(** C2. The score of every result lies between 0 and 100: it is the raw
    sum, which is never negative, cut off at 100; a raw sum above 100
    does occur and gives exactly 100. *)
Theorem risk_score_bounded :
  (forall (host : Host) (input : jsstring) (type : option jsstring),
      (0 <= riskScore (analyzeMessage input) <= 100)%Z
      /\ (0 <= riskScore (analyzeUrl input) <= 100)%Z
      /\ (0 <= riskScore (analyzePhone input) <= 100)%Z
      /\ (0 <= riskScore (analysis (analyze input type)) <= 100)%Z)
  /\ (forall (host : Host) (input : jsstring),
         riskScore (analyzeMessage input)
         = Z.min (acc_score (analyzeMessage_acc input)) 100
         /\ riskScore (analyzeUrl input)
            = Z.min (acc_score (analyzeUrl_acc input)) 100
         /\ riskScore (analyzePhone input)
            = Z.min (acc_score (analyzePhone_acc input)) 100)
  /\ (let url := js "http://a.xyz/verify-confirm-login-secure-account-update-bank-payment" in
      acc_score (@analyzeUrl_acc Reference.host url) = 122%Z
      /\ riskScore (@analyzeUrl Reference.host url) = 100%Z).
Proof.
  assert (B : forall least r, (0 < least)%Z -> flagged_or_zero least r ->
                              (0 <= riskScore r <= 100)%Z).
  { intros least r Hl [[_ ->]|[_ H]]; lia. }
  split; [|split].
  - intros host input type.
    assert (Hm := fun x => B 1%Z _ ltac:(lia) (analyzeMessage_cases x)).
    assert (Hu := fun x => B 6%Z _ ltac:(lia) (analyzeUrl_cases x)).
    assert (Hp := fun x => B 12%Z _ ltac:(lia) (analyzePhone_cases x)).
    repeat split; try apply Hm; try apply Hu; try apply Hp;
      destruct (analyze_cases input type) as [E|[E|E]]; rewrite E;
      first [apply Hm | apply Hu | apply Hp].
  - intros host input. repeat split.
  - vm_compute. split; reflexivity.
Qed.

(** C10. For each analyzer the score is 0 exactly when no flag was
    raised. *)
Theorem zero_score_iff_no_flags :
  forall (host : Host) (input : jsstring),
    (riskScore (analyzeMessage input) = 0%Z <-> flags (analyzeMessage input) = [])
    /\ (riskScore (analyzeUrl input) = 0%Z <-> flags (analyzeUrl input) = [])
    /\ (riskScore (analyzePhone input) = 0%Z <-> flags (analyzePhone input) = []).
Proof.
  assert (B : forall least r, (0 < least)%Z -> flagged_or_zero least r ->
                              (riskScore r = 0%Z <-> flags r = [])).
  { intros least r Hl [[Hf Hs]|[Hf Hs]]; split; intros H;
      try assumption; try contradiction; lia. }
  intros host input. repeat split;
    first [ apply (B 1%Z _ ltac:(lia) (analyzeMessage_cases input))
          | apply (B 6%Z _ ltac:(lia) (analyzeUrl_cases input))
          | apply (B 12%Z _ ltac:(lia) (analyzePhone_cases input)) ].
Qed.

(** C9. No flag occurs twice in a result, and the flags stand in the
    order in which they were first raised: for a URL or a phone number
    this is the order of the checks; for a message it is the fired rules
    in catalog order followed by the flags of the first two embedded URLs
    and then of the first two embedded phone numbers, each flag kept at
    its first occurrence. *)
Theorem flags_unique_in_first_trigger_order :
  forall (host : Host) (input : jsstring) (type : option jsstring),
    (NoDup (flags (analyzeMessage input))
     /\ NoDup (flags (analyzeUrl input))
     /\ NoDup (flags (analyzePhone input))
     /\ NoDup (flags (analysis (analyze input type))))
    /\ subseq (flags (analyzeUrl input)) URL_FLAG_ORDER
    /\ subseq (flags (analyzePhone input)) PHONE_FLAG_ORDER
    /\ flags (analyzeMessage input)
       = dedup (map rule_flag (fired_rules (toLowerCase input))
                ++ concat (map (fun url => flags (analyzeUrl url))
                               (firstn 2 (extractUrls input)))
                ++ concat (map (fun phone => flags (analyzePhone phone))
                               (firstn 2 (extractPhones input)))).
Proof.
  intros host input type.
  assert (Hm : forall x, NoDup (flags (analyzeMessage x))).
  { intros x. destruct (analyzeMessage_acc_spec x) as (_ & Hf & _).
    cbv zeta in Hf. unfold analyzeMessage, finish. cbn [flags].
    rewrite Hf. apply NoDup_dedup. }
  repeat split.
  - apply Hm.
  - apply analyzeUrl_flags_NoDup.
  - apply analyzePhone_flags_NoDup.
  - destruct (analyze_cases input type) as [E|[E|E]]; rewrite E;
      [apply analyzeUrl_flags_NoDup | apply analyzePhone_flags_NoDup | apply Hm].
  - apply analyzeUrl_flags_subseq.
  - apply analyzePhone_flags_subseq.
  - exact (proj1 (proj2 (analyzeMessage_acc_spec input))).
Qed.

(** C3, as the code has it.  For a URL and for a phone number the details
    and the flags are parallel, entry by entry.  For a message the details
    are parallel to the flags of the fired rules, which open the list of
    flags; the flags merged from embedded URLs and phone numbers follow
    them and have no entry in the details.  The details never name a flag
    twice. *)
Theorem details_parallel_to_own_flags :
  forall (host : Host) (input : jsstring),
    (map Detail.flag (details (analyzeUrl input)) = flags (analyzeUrl input)
     /\ length (details (analyzeUrl input)) = length (flags (analyzeUrl input)))
    /\ (map Detail.flag (details (analyzePhone input)) = flags (analyzePhone input)
        /\ length (details (analyzePhone input))
           = length (flags (analyzePhone input)))
    /\ (map Detail.flag (details (analyzeMessage input))
        = map rule_flag (fired_rules (toLowerCase input))
        /\ (exists merged,
               flags (analyzeMessage input)
               = map Detail.flag (details (analyzeMessage input)) ++ merged)
        /\ length (details (analyzeMessage input))
           <= length (flags (analyzeMessage input)))
    /\ NoDup (map Detail.flag (details (analyzeUrl input)))
    /\ NoDup (map Detail.flag (details (analyzePhone input)))
    /\ NoDup (map Detail.flag (details (analyzeMessage input))).
Proof.
  intros host input.
  assert (Hu : map Detail.flag (details (analyzeUrl input))
               = flags (analyzeUrl input))
    by (destruct (analyzeUrl_Inv input) as [_ H _]; exact H).
  assert (Hp : map Detail.flag (details (analyzePhone input))
               = flags (analyzePhone input))
    by (destruct (analyzePhone_Inv input) as [_ H _]; exact H).
  destruct (analyzeMessage_acc_spec input) as (_ & Hf & Hd).
  cbv zeta in Hf, Hd.
  assert (Hm : exists merged,
             flags (analyzeMessage input)
             = map Detail.flag (details (analyzeMessage input)) ++ merged).
  { unfold analyzeMessage, finish. cbn [flags details].
    rewrite Hf, Hd, dedup_app, (dedup_NoDup (fired_flags_NoDup _)).
    eexists. reflexivity. }
  repeat split.
  - exact Hu.
  - rewrite <- Hu. now rewrite length_map.
  - exact Hp.
  - rewrite <- Hp. now rewrite length_map.
  - exact Hd.
  - exact Hm.
  - destruct Hm as [merged ->]. rewrite length_app, length_map. lia.
  - rewrite Hu. apply analyzeUrl_flags_NoDup.
  - rewrite Hp. apply analyzePhone_flags_NoDup.
  - unfold analyzeMessage, finish. cbn [details]. rewrite Hd.
    apply fired_flags_NoDup.
Qed.

(** C3 as stated fails: a message with an embedded link has more flags
    than details. *)
Lemma details_shorter_than_flags :
  let text := js "Your account will be suspended. Verify now: http://secure-bank-verify.xyz/login" in
  let result := @analyzeMessage Reference.host text in
  length (details result) = 2
  /\ length (flags result) = 5
  /\ length (details result) <> length (flags result)
  /\ analysis (@analyze Reference.host text (Some (js "message"))) = result.
Proof. vm_compute. repeat split; discriminate. Qed.

(** C4. A message's raw score is the weights of the fired rules, plus
    [min (floor (score / 2), 30)] for each of the first two extracted URLs,
    plus [min (floor (score / 3), 15)] for each of the first two extracted
    phone numbers; its flags are those of the rules and of these
    sub-results, without repetition; and [embeddedUrls] and
    [embeddedPhones] are the whole extracted lists, as for a text with
    three links of which only two are scored. *)
Theorem embedded_entities_folded :
  (forall (host : Host) (text : jsstring),
      let urls := extractUrls text in
      let phones := extractPhones text in
      acc_score (analyzeMessage_acc text)
      = (sum (map rule_weight (fired_rules (toLowerCase text)))
         + sum (map (fun url => Z.min (riskScore (analyzeUrl url) / 2) 30)
                    (firstn 2 urls))
         + sum (map (fun phone => Z.min (riskScore (analyzePhone phone) / 3) 15)
                    (firstn 2 phones)))%Z
      /\ riskScore (analyzeMessage text)
         = Z.min (acc_score (analyzeMessage_acc text)) 100
      /\ flags (analyzeMessage text)
         = dedup (map rule_flag (fired_rules (toLowerCase text))
                  ++ concat (map (fun url => flags (analyzeUrl url))
                                 (firstn 2 urls))
                  ++ concat (map (fun phone => flags (analyzePhone phone))
                                 (firstn 2 phones)))
      /\ embeddedUrls (analyzeMessage text) = Some urls
      /\ embeddedPhones (analyzeMessage text) = Some phones)
  /\ (let text := js "see a.com b.com http://1.2.3.4/x" in
      let result := @analyzeMessage Reference.host text in
      embeddedUrls result = Some [js "a.com"; js "b.com"; js "http://1.2.3.4/x"]
      /\ flags (@analyzeUrl Reference.host (js "http://1.2.3.4/x"))
         = [js "ip_based_url"; js "no_https"]
      /\ flags result = [js "contains_link"]
      /\ riskScore result = 12%Z).
Proof.
  split.
  - intros host text. cbv zeta.
    destruct (analyzeMessage_acc_spec text) as (Hs & Hf & _).
    cbv zeta in Hs, Hf. repeat split; assumption.
  - vm_compute. repeat split.
Qed.

(** C8, as the code has it.  A type that is none of [message], [url],
    [phone], [auto] raises no error: [analyze] runs the message analyzer on
    the input and returns the given type as [inputType], and the request
    handler answers with that result whenever the input is not blank. *)
Theorem unknown_type_analyzed_as_message :
  forall (host : Host)
         (getGeminiExplanation : FullAnalysisResult -> jsstring -> option jsstring)
         (input type : jsstring),
    type <> [] -> type <> js "auto" -> type <> js "url" ->
    type <> js "phone" -> type <> js "message" ->
    inputType (analyze input (Some type)) = type
    /\ analysis (analyze input (Some type))
       = analyzeMessage (normalizeInput input)
    /\ (trim input <> [] ->
        exists explanation,
          POST getGeminiExplanation (MkBody (Some input) (Some type))
          = SuccessResponse (analyze (trim input) (Some type)) explanation).
Proof.
  intros host gemini input type Hne Hauto Hurl Hphone _.
  assert (Eb : forall s, type <> s -> JS.eqb type s = false).
  { intros s Hs. destruct (JS.eqb type s) eqn:E; [|reflexivity].
    apply eqb_eq in E. contradiction. }
  assert (Ea : (JS.eqb type (js "auto") || Nat.eqb (length type) 0) = false).
  { rewrite (Eb _ Hauto). destruct type; [contradiction | reflexivity]. }
  assert (Ei : forall s, inputType (analyze s (Some type)) = type).
  { intros s. unfold analyze. cbv zeta. cbn [inputType]. now rewrite Ea. }
  repeat split.
  - apply Ei.
  - unfold analyze. cbv zeta. cbn [analysis].
    rewrite Ea, (Eb _ Hurl), (Eb _ Hphone). reflexivity.
  - intros Htrim. unfold POST. cbn [body_input body_type].
    destruct input as [|x xs]; [now elim Htrim|].
    cbv zeta.
    destruct (trim (x :: xs)) as [|y ys] eqn:Et; [now elim Htrim|].
    cbn [length Nat.eqb].
    replace (or_else (Some type) (js "auto")) with type
      by (destruct type; [contradiction | reflexivity]).
    eexists. reflexivity.
Qed.

Lemma unknown_type_analyzed_as_message_witness :
  inputType (@analyze Reference.host (js "Hello, how are you?") (Some (js "email")))
  = js "email".
Proof.
  apply (@unknown_type_analyzed_as_message Reference.host (fun _ _ => None)
           (js "Hello, how are you?") (js "email"));
    vm_compute; discriminate.
Defined.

[Assigned task] With the line containing "(analyzeUrl_acc input)) 100" as the last one, please set down exactly the lines of the records above from their very first line, and nothing more.

[Result for this exercise]
(** C2. The score of every result lies between 0 and 100: it is the raw
    sum, which is never negative, cut off at 100; a raw sum above 100
    does occur and gives exactly 100. *)
Theorem risk_score_bounded :
  (forall (host : Host) (input : jsstring) (type : option jsstring),
      (0 <= riskScore (analyzeMessage input) <= 100)%Z
      /\ (0 <= riskScore (analyzeUrl input) <= 100)%Z
      /\ (0 <= riskScore (analyzePhone input) <= 100)%Z
      /\ (0 <= riskScore (analysis (analyze input type)) <= 100)%Z)
  /\ (forall (host : Host) (input : jsstring),
         riskScore (analyzeMessage input)
         = Z.min (acc_score (analyzeMessage_acc input)) 100
         /\ riskScore (analyzeUrl input)
            = Z.min (acc_score (analyzeUrl_acc input)) 100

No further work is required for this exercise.